- [Exercise objective] Set down exactly the lines below, starting at the one that contains "[226; 129; 159];" and ending at the one that contains "Definition TrimSpace (s", with both of those lines included and nothing else.

::::

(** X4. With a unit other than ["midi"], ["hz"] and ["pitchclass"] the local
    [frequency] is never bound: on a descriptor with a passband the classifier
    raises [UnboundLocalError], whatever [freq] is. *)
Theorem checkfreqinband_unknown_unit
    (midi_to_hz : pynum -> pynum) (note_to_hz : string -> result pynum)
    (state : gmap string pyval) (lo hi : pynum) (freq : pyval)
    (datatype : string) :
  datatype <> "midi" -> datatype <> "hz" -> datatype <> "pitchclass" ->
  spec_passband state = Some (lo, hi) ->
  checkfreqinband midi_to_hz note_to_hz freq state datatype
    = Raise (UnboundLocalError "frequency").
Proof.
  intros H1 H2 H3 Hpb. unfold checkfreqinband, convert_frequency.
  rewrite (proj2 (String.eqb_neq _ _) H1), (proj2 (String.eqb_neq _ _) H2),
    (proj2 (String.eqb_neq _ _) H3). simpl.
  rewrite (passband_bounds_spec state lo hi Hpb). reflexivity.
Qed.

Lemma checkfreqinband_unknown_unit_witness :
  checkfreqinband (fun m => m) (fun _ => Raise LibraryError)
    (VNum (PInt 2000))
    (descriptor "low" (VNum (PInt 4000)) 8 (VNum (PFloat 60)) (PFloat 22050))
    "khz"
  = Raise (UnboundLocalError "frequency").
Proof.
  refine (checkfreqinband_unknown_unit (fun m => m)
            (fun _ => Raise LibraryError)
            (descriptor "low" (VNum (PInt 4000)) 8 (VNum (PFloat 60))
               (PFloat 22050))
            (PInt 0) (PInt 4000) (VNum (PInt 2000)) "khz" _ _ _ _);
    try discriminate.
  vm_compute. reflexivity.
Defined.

::::

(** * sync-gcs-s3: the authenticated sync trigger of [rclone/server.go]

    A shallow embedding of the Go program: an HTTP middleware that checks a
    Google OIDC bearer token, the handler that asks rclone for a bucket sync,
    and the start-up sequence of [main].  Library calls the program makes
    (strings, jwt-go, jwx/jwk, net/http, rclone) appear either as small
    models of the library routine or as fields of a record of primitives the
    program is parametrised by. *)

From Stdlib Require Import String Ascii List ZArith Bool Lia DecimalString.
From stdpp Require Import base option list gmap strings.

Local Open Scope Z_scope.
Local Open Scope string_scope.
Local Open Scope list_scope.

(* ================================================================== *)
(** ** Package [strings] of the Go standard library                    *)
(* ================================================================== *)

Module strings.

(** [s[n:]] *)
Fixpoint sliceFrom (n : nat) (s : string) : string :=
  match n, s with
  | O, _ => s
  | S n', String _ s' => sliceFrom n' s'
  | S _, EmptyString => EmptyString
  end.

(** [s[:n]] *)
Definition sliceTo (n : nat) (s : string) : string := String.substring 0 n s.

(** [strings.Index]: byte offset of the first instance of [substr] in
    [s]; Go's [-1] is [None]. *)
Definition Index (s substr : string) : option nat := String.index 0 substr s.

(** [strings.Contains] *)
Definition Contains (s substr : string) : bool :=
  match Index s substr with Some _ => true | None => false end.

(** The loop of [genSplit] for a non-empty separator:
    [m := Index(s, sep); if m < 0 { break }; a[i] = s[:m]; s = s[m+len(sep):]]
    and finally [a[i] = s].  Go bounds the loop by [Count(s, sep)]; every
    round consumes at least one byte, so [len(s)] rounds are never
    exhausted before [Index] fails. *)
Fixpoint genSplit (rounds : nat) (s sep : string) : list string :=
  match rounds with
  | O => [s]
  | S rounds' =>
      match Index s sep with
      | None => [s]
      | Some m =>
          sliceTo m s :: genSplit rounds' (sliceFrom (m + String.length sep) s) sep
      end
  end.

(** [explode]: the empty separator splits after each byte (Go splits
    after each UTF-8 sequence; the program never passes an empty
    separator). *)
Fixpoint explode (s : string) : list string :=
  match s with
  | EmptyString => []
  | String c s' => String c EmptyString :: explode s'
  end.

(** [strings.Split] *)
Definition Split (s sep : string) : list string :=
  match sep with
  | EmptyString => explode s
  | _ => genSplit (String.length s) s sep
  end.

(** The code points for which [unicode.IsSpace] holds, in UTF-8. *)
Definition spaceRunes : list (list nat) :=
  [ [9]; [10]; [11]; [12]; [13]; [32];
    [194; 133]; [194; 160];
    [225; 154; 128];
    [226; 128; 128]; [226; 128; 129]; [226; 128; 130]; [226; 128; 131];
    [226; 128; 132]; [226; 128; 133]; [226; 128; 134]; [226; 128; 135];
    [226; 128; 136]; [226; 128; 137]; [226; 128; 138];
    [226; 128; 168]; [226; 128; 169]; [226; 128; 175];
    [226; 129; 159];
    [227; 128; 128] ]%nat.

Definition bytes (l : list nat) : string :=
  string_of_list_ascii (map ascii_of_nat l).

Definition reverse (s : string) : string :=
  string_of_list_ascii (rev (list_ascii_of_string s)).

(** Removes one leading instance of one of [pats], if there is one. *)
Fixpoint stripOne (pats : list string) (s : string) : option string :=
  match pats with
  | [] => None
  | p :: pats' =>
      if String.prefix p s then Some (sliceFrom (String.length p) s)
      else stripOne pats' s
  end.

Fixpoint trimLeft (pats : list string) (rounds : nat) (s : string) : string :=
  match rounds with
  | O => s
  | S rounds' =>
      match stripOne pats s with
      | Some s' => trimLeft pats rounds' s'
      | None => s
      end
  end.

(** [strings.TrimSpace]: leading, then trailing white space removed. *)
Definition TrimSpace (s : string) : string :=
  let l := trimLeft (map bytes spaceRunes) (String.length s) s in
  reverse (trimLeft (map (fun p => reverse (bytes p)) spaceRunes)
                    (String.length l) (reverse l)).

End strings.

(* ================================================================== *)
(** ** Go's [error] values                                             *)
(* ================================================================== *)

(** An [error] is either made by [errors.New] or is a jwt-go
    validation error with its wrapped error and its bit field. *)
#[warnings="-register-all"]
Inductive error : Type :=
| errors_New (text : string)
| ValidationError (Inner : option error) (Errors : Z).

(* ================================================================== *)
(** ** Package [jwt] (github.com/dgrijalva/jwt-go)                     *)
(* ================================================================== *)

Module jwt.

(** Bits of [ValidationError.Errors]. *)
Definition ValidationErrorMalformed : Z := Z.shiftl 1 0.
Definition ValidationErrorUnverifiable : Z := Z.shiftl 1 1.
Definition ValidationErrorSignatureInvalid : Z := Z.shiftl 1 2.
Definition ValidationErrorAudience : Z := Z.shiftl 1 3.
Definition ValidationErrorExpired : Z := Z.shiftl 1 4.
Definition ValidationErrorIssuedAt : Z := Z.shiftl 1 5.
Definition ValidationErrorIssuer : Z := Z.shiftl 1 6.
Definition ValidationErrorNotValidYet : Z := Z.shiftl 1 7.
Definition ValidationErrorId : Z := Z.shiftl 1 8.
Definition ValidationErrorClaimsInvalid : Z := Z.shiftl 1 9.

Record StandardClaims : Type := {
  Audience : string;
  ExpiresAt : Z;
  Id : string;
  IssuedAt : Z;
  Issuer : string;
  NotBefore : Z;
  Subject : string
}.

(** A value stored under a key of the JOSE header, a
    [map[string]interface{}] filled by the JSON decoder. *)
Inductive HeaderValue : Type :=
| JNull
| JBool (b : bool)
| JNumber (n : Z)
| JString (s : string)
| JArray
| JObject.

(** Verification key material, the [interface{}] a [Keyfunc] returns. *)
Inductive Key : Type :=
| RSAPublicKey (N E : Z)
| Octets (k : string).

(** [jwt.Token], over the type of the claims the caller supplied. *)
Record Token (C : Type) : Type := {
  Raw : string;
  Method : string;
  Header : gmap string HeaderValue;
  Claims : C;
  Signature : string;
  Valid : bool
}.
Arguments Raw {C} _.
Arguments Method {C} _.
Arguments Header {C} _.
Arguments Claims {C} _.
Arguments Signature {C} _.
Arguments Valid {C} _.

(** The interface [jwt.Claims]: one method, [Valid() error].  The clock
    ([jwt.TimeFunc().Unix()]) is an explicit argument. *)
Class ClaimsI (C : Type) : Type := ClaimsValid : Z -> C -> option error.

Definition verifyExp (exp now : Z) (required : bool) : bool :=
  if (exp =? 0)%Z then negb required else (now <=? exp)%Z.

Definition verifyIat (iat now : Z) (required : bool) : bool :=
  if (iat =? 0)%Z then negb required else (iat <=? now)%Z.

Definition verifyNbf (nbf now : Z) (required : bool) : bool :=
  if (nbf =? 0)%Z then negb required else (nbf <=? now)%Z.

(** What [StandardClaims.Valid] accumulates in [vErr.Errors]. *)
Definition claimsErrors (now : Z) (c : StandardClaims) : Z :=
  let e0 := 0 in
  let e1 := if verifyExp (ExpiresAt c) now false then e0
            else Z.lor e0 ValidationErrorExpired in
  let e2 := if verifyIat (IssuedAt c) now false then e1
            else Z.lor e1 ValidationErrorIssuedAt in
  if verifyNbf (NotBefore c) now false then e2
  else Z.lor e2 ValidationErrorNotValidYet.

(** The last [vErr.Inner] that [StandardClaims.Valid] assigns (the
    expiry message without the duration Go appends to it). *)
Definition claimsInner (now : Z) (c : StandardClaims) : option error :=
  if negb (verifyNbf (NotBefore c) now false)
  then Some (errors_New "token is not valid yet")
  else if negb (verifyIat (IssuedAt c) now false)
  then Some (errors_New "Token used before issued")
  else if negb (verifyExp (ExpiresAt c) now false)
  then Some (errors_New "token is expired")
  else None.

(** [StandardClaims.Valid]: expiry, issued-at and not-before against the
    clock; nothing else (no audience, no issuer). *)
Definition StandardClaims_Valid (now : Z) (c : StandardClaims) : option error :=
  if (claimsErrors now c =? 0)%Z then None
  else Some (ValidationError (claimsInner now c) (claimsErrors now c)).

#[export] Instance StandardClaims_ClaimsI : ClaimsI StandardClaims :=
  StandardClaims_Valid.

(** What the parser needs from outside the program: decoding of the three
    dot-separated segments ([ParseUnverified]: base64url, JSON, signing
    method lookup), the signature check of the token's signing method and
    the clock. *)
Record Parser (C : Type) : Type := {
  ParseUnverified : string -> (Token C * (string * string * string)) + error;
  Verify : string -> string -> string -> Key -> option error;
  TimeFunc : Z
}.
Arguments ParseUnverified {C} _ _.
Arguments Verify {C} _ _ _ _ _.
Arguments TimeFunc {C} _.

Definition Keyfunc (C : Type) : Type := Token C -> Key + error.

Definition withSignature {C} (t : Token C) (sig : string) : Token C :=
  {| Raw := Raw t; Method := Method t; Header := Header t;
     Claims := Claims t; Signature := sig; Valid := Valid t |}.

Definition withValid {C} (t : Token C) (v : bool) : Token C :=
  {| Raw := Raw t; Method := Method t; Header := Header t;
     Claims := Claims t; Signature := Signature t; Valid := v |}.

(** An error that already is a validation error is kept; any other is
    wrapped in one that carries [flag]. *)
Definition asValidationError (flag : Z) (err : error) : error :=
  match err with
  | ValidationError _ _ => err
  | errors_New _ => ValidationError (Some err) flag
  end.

::::

- [Result for this task]
    [226; 129; 159];
    [227; 128; 128] ]%nat.

Definition bytes (l : list nat) : string :=
  string_of_list_ascii (map ascii_of_nat l).

Definition reverse (s : string) : string :=
  string_of_list_ascii (rev (list_ascii_of_string s)).

(** Removes one leading instance of one of [pats], if there is one. *)
Fixpoint stripOne (pats : list string) (s : string) : option string :=
  match pats with
  | [] => None
  | p :: pats' =>
      if String.prefix p s then Some (sliceFrom (String.length p) s)
      else stripOne pats' s
  end.

Fixpoint trimLeft (pats : list string) (rounds : nat) (s : string) : string :=
  match rounds with
  | O => s
  | S rounds' =>
      match stripOne pats s with
      | Some s' => trimLeft pats rounds' s'
      | None => s
      end
  end.

(** [strings.TrimSpace]: leading, then trailing white space removed. *)
Definition TrimSpace (s : string) : string :=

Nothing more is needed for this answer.